A Milano volge al termine l’inedito corso di storia dell’arte interamente dedicato alla straordinaria figura di Michelangelo, organizzato dal FAI, (Fondo per l’Ambiente Italiano) e realizzato con il patrocinio del Comune di Milano, in collaborazione con il Piccolo Teatro di Milano, il  Teatro d’Europa e l’Università degli Studi di Milano. Si tratta di un ciclo di 27 lezioni, iniziato il primo ottobre 2013 e che si concluderrà il prossimo 21 maggio, tenuto nell’Aula Magna dell’Università degli Studi di Milano. Il corso segue tutta la vicenda umana del Buonarotti ponendone in risalto anche gli aspetti più intimi di cui siamo a conoscenza grazie all’ampia documentazione pervenutaci, costituita da autografi e lettere di Michelangelo e dei suoi contemporanei. Il corso curato da un comitato scientifico coordinato da Giovanni Agosti, docente di storia dell’arte moderna all’Università degli Studi di Milano, si arricchisce delle lezioni trasversali tenute da importanti studiosi di Michelangelo, quali: Antonio Paolucci, Pina Ragionieri, Vittoria Romani dell’ Università degli Studi di Padova, e Howard Burns della Scuola Normale Superiore di Pisa.

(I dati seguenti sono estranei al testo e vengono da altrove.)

Lemma inv_steps S' : steps t w w' S S' -> inv w' S'.
Proof.
  intros [Eb En Et Ep Hl Hc1 Hc2 Sl Sr Sb Slk Sul St Sts Sct Srd Stf HS Sset Son Scl Sp Si Sc Sa].
  assert (forall u, toflag (at_pc w' u) = toflag (at_pc w u)) as Htf.
  { intros u. destruct (decide (u = t)) as [->|N]; [done|]. by destruct (Ho u N) as [_ ->]. }
  split.
  - intros u. destruct (decide (u = t)) as [->|N]; [done|]. destruct (Ho u N) as [-> ->].
    by apply Hl, (i_local _ _ I).
  - intros u. destruct (decide (u = t)) as [->|N]; [done|]. destruct (Ho u N) as [-> ->].
    pose proof (i_reg _ _ I u) as [R1 R2]. split; [|done]. intros. by apply Et, R1.
  - intros u. rewrite Eb. destruct (decide (u = t)) as [->|N]; [done|]. destruct (Ho u N) as [-> _]. apply (i_begin _ _ I).
  - intros u. destruct (decide (u = t)) as [->|N]; [done|]. rewrite Sul by done. destruct (Ho u N) as [_ ->].
    apply (i_mutex _ _ I).
  - intros u v. destruct (decide (u = t)) as [->|Nu], (decide (v = t)) as [->|Nv]; [done|..].
    + destruct (Ho v Nv) as [_ ->]. intros [_ F]%St. by rewrite F.
    + destruct (Ho u Nu) as [_ ->]. intros Hu [_ F]%St. by rewrite F in Hu.
    + destruct (Ho u Nu) as [_ ->], (Ho v Nv) as [_ ->]. apply (i_token _ _ I).
  - intros u. destruct (decide (u = t)) as [->|N]; [by intros []%St|]. destruct (Ho u N) as [_ ->]. by apply Sts.
  - intros u. setoid_rewrite Htf. destruct (decide (u = t)) as [->|N]; [done|]. rewrite HS by done.
    destruct (Ho u N) as [-> ->]. apply (i_set _ _ I).
  - intros u h. rewrite Htf. destruct (decide (u = t)) as [->|N]; [apply Son|]. destruct (Ho u N) as [-> ->].
    apply (i_once _ _ I).
  - intros u. destruct (decide (u = t)) as [->|N]; [done|]. destruct (Ho u N) as [-> ->]. apply (i_clear _ _ I).
  - done.
  - intros R. destruct (Srd R) as (-> & Hr & Hr'). split; [done|]. intros u.
    destruct (decide (u = t)) as [->|N]; [done|]. destruct (Ho u N) as [_ ->]. by apply Hr'.
  - intros u. rewrite Eb. destruct (decide (u = t)) as [->|N]; [apply Si|]. rewrite inside_other by done.
    destruct (Ho u N) as [-> _]. apply (i_inside _ _ I).
  - intros u Hu. rewrite Eb. intros E.
    destruct (decide (u = t)) as [->|N]; [by apply Si|]. destruct (Ho u N) as [Eo _]. rewrite Eo in E.
    apply inside_other in Hu; [|done]. rewrite HS by done.
    destruct (i_oldest _ _ I u Hu E) as [?|[h Hh]]; [by left|]. right. exists h.
    destruct (decide (h = t)) as [->|Nh]; [by apply Sp|]. destruct (Ho h Nh) as [_ ->]. by rewrite Ep.
  - done.
  - by rewrite Eb.
  - by rewrite Eb.
  - intros h u n Hn. assert (closed (at_pc w h) = Some n) as Hn'.
    { destruct (decide (h = t)) as [->|N]; [by apply Sc|]. by destruct (Ho h N) as [_ <-]. }
    destruct (decide (u = t)) as [->|N]; [by eapply Sa|]. rewrite inside_other by done.
    destruct (Ho u N) as [-> ->]. by apply (i_closed _ _ I h).
Qed.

Felice è la coincidenza tra questo ciclo di lezioni e il restauro dell’ex Ospedale Spagnolo, edificio all’interno del Castello Sforzesco, che sarà, a partire dalla prossima estate, il nuovo polo espositivo dell’offerta museale milanese, destinato ad ospitare l’ultima  e incompleta opera del genio michelangiolesco, il gruppo scultoreo della Pietà Rondanini. L’opera lascerà infatti la  Sala degli Scarlioni del Castello dov’è conservata dal 1952 per avere finalmente uno spazio tutto suo.

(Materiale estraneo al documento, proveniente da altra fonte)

(* ===== verification/OidAllocFree.v ===== *)
(** * OIDs move between the allocator and the caches ([dbcore/sm-oid-alloc-impl.cpp])

    [pool a tc] is the list of the free OIDs of the allocator [a] and of the
    cache [tc].  Filling and draining the cache keeps it, up to the fresh OIDs
    that a fill takes from the high water mark. *)
From stdpp Require Import base numbers functions list.
From Stdlib Require Import ZArith Lia.
From S2P Require Import Prelude Bits Dynarray SparseBitset OidAlloc OidAllocSpec.

Import sm_allocator.
Local Open Scope Z_scope.
#[local] Abbreviation cache := thread_cache.t.

(** ** Arrays used as stacks *)

Definition stack (f : Z -> Z) (n : Z) : list Z := f <$> seqZ 0 n.

Lemma stack_push f n x : 0 <= n -> stack (<[n := x]> f) (n + 1) = stack f n ++ [x].
Proof.
  intros Hn. unfold stack. rewrite seqZ_snoc, fmap_app by done. f_equal.
  - apply list_fmap_ext. intros i j Hj%list_elem_of_lookup_2%elem_of_seqZ. apply fn_lookup_insert_ne. lia.
  - cbn. by rewrite Z.add_0_l, fn_lookup_insert.
Qed.

Lemma stack_split f n k : 0 <= k <= n -> stack f n = stack f (n - k) ++ (f <$> seqZ (n - k) k).
Proof.
  intros Hk. unfold stack. replace n with ((n - k) + k) at 1 by lia. by rewrite seqZ_app, fmap_app, Z.add_0_l by lia.
Qed.

Lemma stack_length f n : 0 <= n -> Z.of_nat (length (stack f n)) = n.
Proof. intros Hn. unfold stack. rewrite length_fmap, length_seqZ. lia. Qed.

Lemma objcopy_snoc dcap dst di scap src si n d :
  0 <= n -> objcopy dcap dst di scap src si n = Ok d -> 0 <= si + n < scap -> 0 <= di + n < dcap ->
  objcopy dcap dst di scap src si (n + 1) = Ok (<[di + n := src (si + n)]> d).
Proof.
  unfold objcopy. intros Hn Hd Hs Hdi. rewrite seqZ_snoc by done. revert Hd.
  generalize (seqZ 0 n) as l. intros l. revert dst. induction l as [|k l IH]; intros dst; cbn -[aget aset].
  - intros [= ->]. rewrite aget_ok by done. cbn [mbind res_bind]. by rewrite aset_ok by done.
  - intros E. destruct (aget scap src (si + k)); [|done]. cbn [mbind res_bind] in *.
    destruct (aset dcap dst (di + k) a); [|done]. cbn [mbind res_bind] in *. by apply IH.
Qed.

(** Copying [n] entries to the top of a stack. *)
Lemma objcopy_push dcap dst di scap src si n :
  0 <= n -> 0 <= si -> si + n <= scap -> 0 <= di -> di + n <= dcap ->
  exists d, objcopy dcap dst di scap src si n = Ok d /\ stack d (di + n) = stack dst di ++ (src <$> seqZ si n).
Proof.
  intros Hn. revert n Hn. refine (natlike_ind _ _ _).
  - intros. exists dst. split; [done|]. by rewrite Z.add_0_r, app_nil_r.
  - intros n Hn IH ? ? ? ?. destruct IH as (d & Hd & E); [lia..|]. rewrite <- Z.add_1_r.
    eexists. split; [apply (objcopy_snoc _ _ _ _ _ _ _ d); (done || lia)|].
    rewrite Z.add_assoc, stack_push, E, seqZ_snoc, fmap_app, app_assoc by lia. done.
Qed.

(** ** Pools *)

Definition l1_list (a : t) : list Z := stack (l1 a) (l1_size a).
Definition l2_list (a : t) : list Z := if l2_valid a then fulls a ++ loose a else [].
Definition free (a : t) : list Z := l1_list a ++ l2_list a.
Definition held (tc : cache) : list Z := stack (thread_cache.entries tc) (thread_cache.nentries tc).
Definition pool (a : t) (tc : cache) : list Z := free a ++ held tc.

(** The shape of the allocator while the third level is not in use. *)
Record sound (a : t) : Prop := {
  s_l1 : 0 <= l1_size a <= L1_CAPACITY;
  s_l2 : l2_valid a = true -> wf2 a;
  s_l3 : l3_capacity a = 0;
  s_marks : 0 <= hiwater_mark a <= capacity_mark a;
  s_capacity : capacity_mark a < 2 ^ 32;
  s_store : dynarray.wf (backing_store a) /\ l2_alloc_size <= dynarray.capacity (backing_store a) }.

Definition cache_ok (tc : cache) : Prop := 0 <= thread_cache.nentries tc <= thread_cache.N.

Lemma L1_eq : L1_CAPACITY = 16372.
Proof. done. Qed.

#[local] Opaque L2_CAPACITY L1_CAPACITY.

Lemma push_ok x tc : 0 <= thread_cache.nentries tc < thread_cache.N ->
  exists tc', thread_cache.push x tc = Ok tc' /\ held tc' = held tc ++ [x] /\
    thread_cache.nentries tc' = thread_cache.nentries tc + 1 /\ thread_cache.f tc' = thread_cache.f tc.
Proof.
  intros Hn. unfold thread_cache.push. rewrite aset_ok by done. cbn [mbind res_bind]. eexists. split; [done|].
  unfold held. cbn. rewrite wrap_small by (unfold fits, thread_cache.N in *; lia). split_and!; [by rewrite stack_push by lia|done..].
Qed.

Lemma push_l1_ok x a : 0 <= l1_size a < L1_CAPACITY ->
  exists l, push_l1 x a = Ok (set_l1_size (l1_size a + 1) (set_l1 l a)) /\ stack l (l1_size a + 1) = l1_list a ++ [x].
Proof.
  intros Hn. unfold push_l1. rewrite aset_ok by done. cbn [mbind res_bind]. eexists. split.
  - rewrite (wrap_small 16) by (pose proof L1_eq; unfold fits; lia). done.
  - unfold l1_list. by rewrite stack_push by lia.
Qed.

(** ** The first level *)

Lemma fill_from_l1_ok tc target a :
  0 <= l1_size a <= L1_CAPACITY -> 0 <= target -> 0 <= thread_cache.nentries tc ->
  thread_cache.nentries tc + target <= thread_cache.N ->
  let k := Z.min target (l1_size a) in
  exists tc', _fill_from_l1 tc target a = Ok (target - k, tc', set_l1_size (l1_size a - k) a) /\
    thread_cache.f tc' = thread_cache.f tc /\ thread_cache.nentries tc' = thread_cache.nentries tc + k /\
    exists l, l1_list a = stack (l1 a) (l1_size a - k) ++ l /\ held tc' = held tc ++ l.
Proof.
  intros Ha Ht Hn Hroom k. unfold _fill_from_l1. fold k. destruct (Z.eqb_spec k 0) as [E|N]; cbn [negb].
  - exists tc. rewrite E, !Z.sub_0_r, Z.add_0_r. split_and!; [by destruct a|done..|]. exists []. by rewrite !app_nil_r.
  - assert (u16 (l1_size a - k) = l1_size a - k) as E by (apply wrap_small; pose proof L1_eq; unfold fits; lia).
    cbn [set_l1_size l1_size l1]. rewrite E.
    destruct (objcopy_push thread_cache.N (thread_cache.entries tc) (thread_cache.nentries tc) L1_CAPACITY (l1 a) (l1_size a - k) k)
      as (d & -> & Hd); [lia..|]. cbn [mbind res_bind]. eexists. split; [done|]. cbn.
    rewrite wrap_small by (unfold fits, thread_cache.N in *; lia). split_and!; [done|done|].
    exists (l1 a <$> seqZ (l1_size a - k) k). split; [apply stack_split; lia|done].
Qed.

A Firenze, patria dell’artista, si celebra la ricorrenza con una mostra sulla fortuna di Michelangelo nella pittura e nella fotografia dall’Ottocento ad oggi. L’esposizione curata  dall’Accademia delle Arti del Disegno e dalla Galleria dell’Accademia di Firenze, in collaborazione con la Fratelli Alinari I.D.E.A. S.p.A. consiste in un viaggio attraverso l’opera di scultori, pittori e fotografi che hanno guardato alle opere del Buonarroti come riferimento iconografico per le loro realizzazioni. Tale mostra inaugurata il 18 febbraio si chiuderà il 18 del mese corrente. Ma a partire dal 18 di giugno a Firenze e dal 20 dello stesso mese a Modena sarà aperta al pubblico la mostra “Michelangelo e il Novecento dedicata alla fortuna della figura e dell’opera dell’artista nel corso del secolo scorso. L’evento, realizzato per la sede fiorentina con i contributi dell’Ente Cassa di Risparmio di Firenze e dell’Associazione MetaMorfosi di Roma e, per la sede modenese con la Fondazione Cassa di Risparmio di Modena e con il contributo dell’Assessorato alla Cultura della Regione Emilia-Romagna, riguarda tutte le espressioni della cultura visiva del xx secolo: scultura, pittura, architettura, grafica, fotografia, video, design, su cui si è esercitata l’influenza di Michelangelo. Le opere in mostra a Firenze sono una settantina; a Modena, dove l’allestimento propone opere monumentali e di grandi dimensioni, oltre una trentina, si tratta di una prima assoluta per la città emiliana che non ha opere dell’artista nelle collezioni estensi. La rassegna basata su un progetto comune che unisce Firenze e Modena è a cura di Emanuela Ferretti,Università degli Studi di Firenze, Marco Pierini, Direttore della Galleria civica di Modena, Pietro Ruschi,  Università degli Studi di Pisa, con il contributo di un Comitato scientifico composto da Claudia Conforti, Università degli Studi di Roma Tor Vergata, Carlo Francini, Responsabile Ufficio Unesco del Comune di Firenze, Tommaso Mozzati, Università degli Studi di Perugia, Alina Payne, Harvard University,  Pina Ragionieri, Direttrice della Fondazione Casa Buonarroti,  Davide Turrini, Università degli Studi di Ferrara.